05 February 2013

Gun deaths: closing the gap

"Twenty tiny coffins have again put the NRA [National Rifle Association] on the defensive", Tim Dickinson writes: 
In the wake of the Sandy Hook massacre ... public support of new gun-control laws is overwhelming. Today, 92 percent of the country support background checks for gun buyers, and 63 percent support limiting the capacity of gun magazines. The NRA vs America, 'Rolling Stone' dated 14 February
How does it happen in a democracy that policy is so different from the interests of ordinary people? Mr Dickinson supplies the answer:
Like every other element of today's modern conservative machinery, the NRA works in the background to expand corporate power – while pretending in public to advance the interests of the little guy. The NRA continues to put forward its members as the face of the organization. But dues from members bring in less than half of the association's yearly expenses....
I'd quibble only with the word 'conservative': it seems to me that policymakers of all kinds are essentially beholden to broadly defined corporate interests, which are often wildly different from those of the people they claim to represent. Our policymaking process is so opaque, so arcane and long-winded, that only those with plenty of cash can afford to pay someone to follow and influence it. The rest of us - normal people, that is, the 92 percent to whom Mr Dickinson refers - have to  be satisfied with vague noble-sounding declarations of intent. It's an almost inevitably corrupt process, and it's not working.

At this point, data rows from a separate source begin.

(** * Housing affordability clustering

    A shallow embedding of the feature construction, the anomaly flags, the
    cluster-to-policy lookup ([app.py]), the derived affordability metrics and
    the imputation of the batch cleaner ([clean_data.py]), the correlation
    filter ([refine_data.py]) and the choice of the cluster count
    ([run_analysis.py]).

    Numbers.  Python's [float] values are embedded as exact rationals [Q]:
    comparisons, thresholds and the arithmetic of the formulas are kept, the
    rounding of binary64 and the special values (NaN, infinities) are not
    represented.  Equality of computed ratios is therefore [Qeq] ([==]).
    The burden ratio of the request path is embedded a second time over
    IEEE 754 binary64 ([Binary64]), where its NaN, its infinities and its
    overflow are those of the interpreter. *)

From Stdlib Require Import QArith Qminmax Qabs Lqa ZArith Ascii.
From Stdlib Require SpecFloat.
From stdpp Require Import gmap strings list fin_maps pretty sorting.

Close Scope Q_scope.

(** ** Rational comparisons as booleans *)

Definition Qltb (x y : Q) : bool := negb (Qle_bool y x).
Definition Qleb (x y : Q) : bool := Qle_bool x y.

(** ** Python values and the builtins the code calls *)

Module Py.

(** A decoded JSON value, as [request.json] hands it to the view. *)
#[local] Unset Elimination Schemes.
Inductive value : Type :=
| VNone
| VBool (b : bool)
| VInt (z : Z)
| VFloat (q : Q)
| VStr (s : string)
| VList (l : list value)
| VDict (l : list (string * value)).
#[local] Set Elimination Schemes.

Inductive exn : Type := ValueError | TypeError.

(** A computation that returns or raises. *)
Inductive result (A : Type) : Type :=
| Return (a : A)
| Raise (e : exn).
Arguments Return {A} a.
Arguments Raise {A} e.

Definition bind {A B} (k : A -> result B) (r : result A) : result B :=
  match r with
  | Return a => k a
  | Raise e => Raise e
  end.

#[global] Instance result_ret : MRet result := @Return.
#[global] Instance result_bind : MBind result := @bind.

(** [max(a, b)]: the first argument stays unless the second is greater. *)
Definition max (a b : Q) : Q := if Qltb a b then b else a.

(** [raw == ""] *)
Definition eq_empty_str (v : value) : bool :=
  match v with
  | VStr s => if decide (s = "") then true else false
  | _ => false
  end.

Definition is_None (v : value) : bool :=
  match v with VNone => true | _ => false end.

Section Builtins.
(** [float(s)] on a string and [str(x)] on a float are the interpreter's;
    they stay parameters.  [None] stands for [ValueError]. *)
Variable float_of_str : string -> option Q.
Variable str_of_float : Q -> string.

(** [float(v)] *)
Definition float (v : value) : result Q :=
  match v with
  | VBool b => Return (if b then 1%Q else 0%Q)
  | VInt z => Return (inject_Z z)
  | VFloat q => Return q
  | VStr s =>
      match float_of_str s with
      | Some q => Return q
      | None => Raise ValueError
      end
  | VNone | VList _ | VDict _ => Raise TypeError
  end.

(** [str(v)] as an f-string renders it, for the values that reach one. *)
Definition str (v : value) : string :=
  match v with
  | VNone => "None"
  | VBool true => "True"
  | VBool false => "False"
  | VInt z => pretty z
  | VFloat q => str_of_float q
  | VStr s => s
  | VList _ | VDict _ => ""
  end.
End Builtins.

End Py.

(** ** [app.py]: the feature vector of the request path *)

Module App.

Open Scope Q_scope.

(** [build_features(inc, cst, ag, beds)], the helper nested in [predict]. *)
Definition burden_of (inc cst : Q) : Q := (cst * 12) / Py.max inc 1.

Definition status_of (burden : Q) : Q :=
  if Qltb burden 0.3 then 1 else (if Qleb burden 0.5 then 2 else 3).

Definition ami_cat_of (inc : Q) : Q :=
  let ami_ratio := inc / 70000 in
  if Qltb ami_ratio 0.3 then 1
  else (if Qltb ami_ratio 0.5 then 2
        else (if Qltb ami_ratio 0.8 then 3 else 4)).

Definition build_features (inc cst ag beds : Q) : list Q * Q :=
  let burden := burden_of inc cst in
  let val_est := cst * 12 * 15 in
  let fmr_est := 1100 in
  let rooms_est := beds + 2 in
  let status := status_of burden in
  let ami_cat := ami_cat_of inc in
  let rent_own := if Qltb 65000 inc then 1 else 2 in
  let struct_type := if Qltb 65000 inc then 1 else 2 in
  let vec :=
    [ inc;          (* ZINC2 *)
      cst;          (* COSTMED *)
      val_est;      (* VALUE *)
      fmr_est;      (* FMR *)
      burden;       (* cost_burden_ratio *)
      status;       (* affordability_status *)
      ag;           (* AGE1 *)
      2;            (* PER *)
      beds;         (* BEDRMS *)
      rooms_est;    (* ROOMS *)
      struct_type;  (* FMTSTRUCTURETYPE *)
      rent_own;     (* FMTOWNRENT *)
      3;            (* REGION *)
      1;            (* METRO3 *)
      ami_cat       (* FMTINCRELAMICAT *)
    ] in
  (vec, burden).
Definition send_order_confirmation (self : t) (user_info : Dict.t pyval)
  (od : order_details) : M (Dict.t result) :=
  let results : Dict.t result := [] in
  let sms_message := _create_order_confirmation_sms od in
  let whatsapp_message := _create_order_confirmation_whatsapp od in
  let email_subject := "Order Confirmation - #" ++ order_id od in
  let email_html := _create_order_confirmation_email_html od in
  let email_text := _create_order_confirmation_email_text od in
  results <-
    match contact "phone" user_info with
    | Some p => r <- send_sms self p sms_message ;; ret (Dict.set "sms" r results)
    | None => ret results
    end ;;
  results <-
    match contact "phone" user_info with
    | Some p => r <- send_whatsapp self p whatsapp_message ;;
                ret (Dict.set "whatsapp" r results)
    | None => ret results
    end ;;
  results <-
    match contact "email" user_info with
    | Some e => r <- send_email self e email_subject email_html email_text ;;
                ret (Dict.set "email" r results)
    | None => ret results
    end ;;
  ret results.

(** *** Message templates of the status update and the delivery notice *)

(** The [status_emoji] table with its default. *)
Definition status_emoji (status : string) : string :=
  if String.eqb status "confirmed" then "✅"
  else if String.eqb status "preparing" then "👨‍🍳"
  else if String.eqb status "ready" then "🎉"
  else if String.eqb status "out_for_delivery" then "🚚"
  else if String.eqb status "delivered" then "📦"
  else "📋".

Definition _create_status_update_sms (od : order_details) (status : string) : string :=
  status_emoji status ++
    " Order Update

Order #" ++
    order_id od ++
    "
Status: " ++
    title status ++
    "
ETA: " ++
    eta_or_default od.

Definition _create_status_update_whatsapp (od : order_details) (status : string)
  : string :=
  status_emoji status ++
    " *Order Update*

*Order #" ++
    order_id od ++
    "*
Status: " ++
    title status ++
    "
ETA: " ++
    eta_or_default od.

Definition _create_status_update_email_html (od : order_details) (status : string)
  : string :=
  "
        <html>
        <head>
            <style>
                body { font-family: Arial, sans-serif; }
                .header { background: linear-gradient(135deg, #ff6b6b, #ee5a24); color: white; padding: 20px; text-align: center; }
                .content { padding: 20px; }
                .status-badge { background: #28a745; color: white; padding: 8px 16px; border-radius: 20px; display: inline-block; }
            </style>
        </head>
        <body>
            <div class=" ++
    dq ++
    "header" ++
    dq ++
    ">
                <h1>" ++
    status_emoji status ++
    " Order Status Update</h1>
            </div>
            <div class=" ++
    dq ++
    "content" ++
    dq ++
    ">
                <h2>Order #" ++
    order_id od ++
    "</h2>
                <p><span class=" ++
    dq ++
    "status-badge" ++
    dq ++
    ">" ++
    title status ++
    "</span></p>
                <p><strong>ETA:</strong> " ++
    eta_or_default od ++
    "</p>
            </div>
        </body>
        </html>
        ".

Definition _create_status_update_email_text (od : order_details) (status : string)
  : string :=
  "Order Status Update

Order #" ++
    order_id od ++
    "
Status: " ++
    title status ++
    "
ETA: " ++
    eta_or_default od.

Definition _create_delivery_sms (od : order_details) : string :=
  "📦 Your Order is Delivered!

Order #" ++
    order_id od ++
    "
Status: Delivered ✅

Your food has arrived! Enjoy your meal! 🍕".

Definition _create_delivery_whatsapp (od : order_details) : string :=
  "📦 *Your Order is Delivered!*

*Order #" ++
    order_id od ++
    "*
Status: Delivered ✅

Your food has arrived! Enjoy your meal! 🍕".

Definition _create_delivery_email_html (od : order_details) : string :=
  "
        <html>
        <head>
            <style>
                body { font-family: Arial, sans-serif; }
                .header { background: linear-gradient(135deg, #28a745, #20c997); color: white; padding: 20px; text-align: center; }
                .content { padding: 20px; }
                .delivery-badge { background: #28a745; color: white; padding: 8px 16px; border-radius: 20px; display: inline-block; }
            </style>
        </head>
        <body>
            <div class=" ++
    dq ++
    "header" ++
    dq ++
    ">
                <h1>📦 Your Order is Delivered!</h1>
            </div>
            <div class=" ++
    dq ++
    "content" ++
    dq ++
    ">
                <h2>Order #" ++
    order_id od ++
    "</h2>
                <p><span class=" ++
    dq ++
    "delivery-badge" ++
    dq ++
    ">Delivered ✅</span></p>
                <p>Your food has arrived! Enjoy your meal! 🍕</p>
            </div>
        </body>
        </html>
        ".

Definition _create_delivery_email_text (od : order_details) : string :=
  "Your Order is Delivered!

Order #" ++
    order_id od ++
    "
Status: Delivered ✅

Your food has arrived! Enjoy your meal! 🍕".

Definition send_status_update (self : t) (user_info : Dict.t pyval)
  (od : order_details) (status : string) : M (Dict.t result) :=
  let results : Dict.t result := [] in
  let sms_message := _create_status_update_sms od status in
  let whatsapp_message := _create_status_update_whatsapp od status in
  let email_subject := "Order Update - #" ++ order_id od ++ " - " ++ title status in
  let email_html := _create_status_update_email_html od status in
  let email_text := _create_status_update_email_text od status in
  results <-
    match contact "phone" user_info with
    | Some p => r <- send_sms self p sms_message ;; ret (Dict.set "sms" r results)
    | None => ret results
    end ;;
  results <-
    match contact "phone" user_info with
    | Some p => r <- send_whatsapp self p whatsapp_message ;;
                ret (Dict.set "whatsapp" r results)
    | None => ret results
    end ;;
  results <-
    match contact "email" user_info with
    | Some e => r <- send_email self e email_subject email_html email_text ;;
                ret (Dict.set "email" r results)
    | None => ret results
    end ;;
  ret results.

One way of closing the gap between policymakers and ordinary people would be to focus exclusively on outcomes, rather than the supposed means of achieving them. That would happen under a Social Policy Bond regime. Instead of drawing esoteric and futile legislative distinctions between types of gun or gun magazines, we would issue Gun Death Control Bonds that would reward what we actually want to achieve: a massive reduction in the number of gun deaths. Investors in the bonds would find their own ways of reducing gun deaths. They would have incentives to explore, investigate and implement a diverse array of approaches, which could include lobbying for regulatory change, but could also include such ideas as subsidising biometric controls on guns or gun cabinets; showing of broadcasts showing the benefits of gun-free societies; setting up youth clubs in the poorest parts of inner cities; or any of a vast array of other approaches that could and should be tried rather than resign ourselves to an annual death toll in the US of 32000 (pdf) or more.

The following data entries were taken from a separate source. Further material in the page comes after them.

(** * A shallow embedding of the EchoVault keyspace, ACL and set commands

    The development follows the Go sources:
    - [src/server/keyspace.go]      per-key locks, store, expiry, eviction;
    - [internal/utils.go]           [AdaptType], [IsMaxMemoryExceeded];
    - [src/modules/set/commands.go] the SADD, SINTERSTORE and SMEMBERS handlers;
    - [src/acl/acl.go] and the later ACL module, [AuthorizeConnection].

    Further parts of the sources are covered after the same pattern:
    - [internal/utils.go]           [ParseMemory], [AbsInt], [EncodeCommand],
                                    [FilterExpiredKeys], [ReadMessage] and
                                    the key functions of the generic commands;
    - [src/modules/list/key_funcs.go], [src/modules/etc/key_funcs.go];
    - the plugins of the string commands, SET, GET and MGET;
    - [src/modules/set/commands.go] SCARD, SISMEMBER, SMISMEMBER, SINTER,
                                    SUNION and SUNIONSTORE;
    - [src/acl/acl.go]              [NewACL] and [MergeUser];
    - [src/echovault/echovault.go]  the response writer of [handleConnection];
    - the append-only log,          [Write], [Sync] and [Restore].

    The Go runtime is sequentialised: one goroutine runs one operation at a
    time.  What the runtime decides (heap readings, random numbers, the
    iteration order of a map, the passing of time while a lock is polled) is
    an oracle carried in the state. *)

From Stdlib Require Import ZArith NArith Lia List String Ascii Permutation.
From stdpp Require Import base option list gmap strings fin_maps.

Local Open Scope string_scope.

(** ** Strings and slices *)

Module Strings.

(** [strings.ToLower] on the ASCII letters; policy names and command names
    are ASCII. *)
Definition lower_ascii (c : ascii) : ascii :=
  let n := nat_of_ascii c in
  if (65 <=? n)%nat && (n <=? 90)%nat then ascii_of_nat (n + 32) else c.

Fixpoint ToLower (s : string) : string :=
  match s with
  | EmptyString => EmptyString
  | String c r => String (lower_ascii c) (ToLower r)
  end.

(** [strings.EqualFold] against an ASCII word. *)
Definition EqualFold (a b : string) : bool := String.eqb (ToLower a) (ToLower b).

(** [slices.Contains]. *)
Definition Contains (l : list string) (x : string) : bool :=
  existsb (String.eqb x) l.
(** A string that neither starts nor ends with white space. *)
Definition clean (s : string) : Prop :=
  lstrip s = s /\ lstrip (String.rev s) = String.rev s.

(** A string without the character [sep]. *)
Definition free_of (sep : ascii) (s : string) : bool :=
  all_chars (fun c => negb (Ascii.eqb c sep)) s.


(** A line that ends with an inference time, as [overlay_boxes] prints one
    for each prediction. *)
Definition timed_line (X : Ext) (line : string) : Prop :=
  exists tc, done_line X tc line.

(** The last lines [main] prints when it has taken [t] seconds. *)
Definition closing_lines (X : Ext) (args : Args) (t : spec_float)
  : list string :=
  (if save_txt args || save_img args
   then ["Results saved to " +:+ output_dir args] else [])
  ++ ["Done. (" +:+ pct_f X 3 t +:+ "s)"].

(** The arguments of a run over a directory without images, with
    [--save_txt]. *)
Definition empty_args : Args :=
  match Demo.parse ["--input_source"; "empty"; "--labelmap"; "coco.names";
                    "--output_dir"; "out"; "--save_txt"] with
  | inr a => a
  | inl _ => Demo.args
  end.

(** A computation all of whose events pass [ok], whether it returns or
    raises. *)
Definition emits_only {A : Type} (ok : Event -> bool) (m : M A) : Prop :=
  forall w, exists t, trace (m w).2 = trace w ++ t /\ forallb ok t = true.

(** The events in which an image is read, drawn on or written. *)
Definition image_event (ev : Event) : bool :=
  match ev with
  | EImread _ | EPlot _ | EImwrite _ => true
  | _ => false
  end.

(** The events in which a label file is opened or written to. *)
Definition text_event (ev : Event) : bool :=
  match ev with
  | EOpenAppend _ | EWrite _ _ => true
  | _ => false
  end.

Definition is_mkdir (ev : Event) : bool :=
  match ev with
  | EMkdir _ => true
  | _ => false
  end.

(** A disk on which the output directory cannot be made, and a command line
    without an output directory. *)
Definition locked_disk : World :=
  {| images := images Demo.disk; texts := texts Demo.disk;
     faults := {[ "out" := OSError "out" ]};
     stdout := []; ticks := 0; draws := 0; trace := [] |}.

Definition here_argv : list string :=
  ["--input_source"; "imgs"; "--labelmap"; "coco.names"; "--output_dir"; ""].

(* ===================================================================== *)
(** ** What the results have to be *)
(* ===================================================================== *)

(** The definitions of this part are not taken from the code: they say what
    a result has to be, for the theorems to compare with what the code
    computes. *)

(** [y] is [x] rounded to the nearest whole number, a tie going to the even
    one.  A finite [x] is [(-1)^s * m * 2^e]: with [e >= 0] it is whole
    already; with [e < 0] its magnitude is [m / 2^(-e)], and [n] is the
    whole number next to it. *)
Definition rounded_to_whole (x y : spec_float) : Prop :=
  match x with
  | S754_finite s m e =>
      if 0 <=? e then y = x
      else
        exists n : Z,
          0 <= n /\
          2 * Z.abs (Z.pos m - n * 2 ^ (- e)) <= 2 ^ (- e) /\
          (2 * Z.abs (Z.pos m - n * 2 ^ (- e)) = 2 ^ (- e) ->
           Z.even n = true) /\
          y = (if n =? 0 then S754_zero s
               else F32.of_Z (if s then - n else n))
  | _ => y = x
  end.
(** * saspy/sasiocom.py: the COM/IOM access method of saspy

    A shallow embedding of [SASConfigCOM] and [SASSessionCOM] and the
    properties of the session protocol: submission framing, the chunked
    drain loops, schema-derived conversions, the override policy of the
    configuration, and the file-transfer policy.

    Python [str] is modelled by [string] (8-bit characters, so the model
    covers ASCII text), [bytes] by [list byte], [int] by [Z], a [dict] used
    as a map by [gmap string _], and keyword arguments, whose order
    matters, by a list in the order of the call.  Exceptions are the
    [Raise] outcome of a state-and-error monad; the state persists when
    an exception is raised, as Python's side effects do.

    The methods that read tables and move CSV files ([read_sasdata],
    [sasdata2dataframe], [sasdata2dataframeCSV], [read_csv], [write_csv])
    build program text and leave the values to the engine, to the ADODB
    provider and to pandas, which are parameters of the model.
    [dataframe2sasdata] works on a pandas frame throughout (its dtypes,
    its per-row coercions) and is not embedded. *)

From Stdlib Require Import ZArith String Ascii List Bool Lia.
From Stdlib Require Import Strings.Byte.
From stdpp Require Import base option list strings gmap pretty.
Import ListNotations.

Local Open Scope Z_scope.
Local Open Scope string_scope.

(** ** Python values and exceptions *)

Module Py.

(** Scalars that configuration options and keyword arguments hold. *)
Inductive value :=
| VNone
| VBool (b : bool)
| VInt (n : Z)
| VStr (s : string).

#[global] Instance value_eq_dec : EqDecision value.
Proof. solve_decision. Defined.

Inductive exn :=
| NameError (name : string)
| KeyError (key : string)
| AttributeError (attr : string)
| TypeError
| ValueError
| OverflowError
| KeyboardInterrupt
| OSError (path : string)
| com_error (what : string).

#[global] Instance exn_eq_dec : EqDecision exn.
Proof. solve_decision. Defined.

Inductive outcome (A : Type) :=
| Ok (a : A)
| Raise (e : exn).
Arguments Ok {A} a.
Arguments Raise {A} e.

Definition is_ok {A} (r : outcome A) : bool :=
  match r with Ok _ => true | Raise _ => false end.

(** [x is None], [x is False]: identity with the singletons. *)
Definition is_None (v : value) : bool :=
  match v with VNone => true | _ => false end.

Definition is_False (v : value) : bool :=
  match v with VBool false => true | _ => false end.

The current policymaking process, in gun control as in everything else, works in favour of large organisations, be they corporations, trade unions, religious bodies or government agencies. These organisations have interests that at best differ from, and at worst conflict with, those of ordinary people. Expressing policy goals in terms of meaningful  outcomes, as with Social Policy Bonds, is one powerful way of getting people to take an interest in the policies that are being made in our name.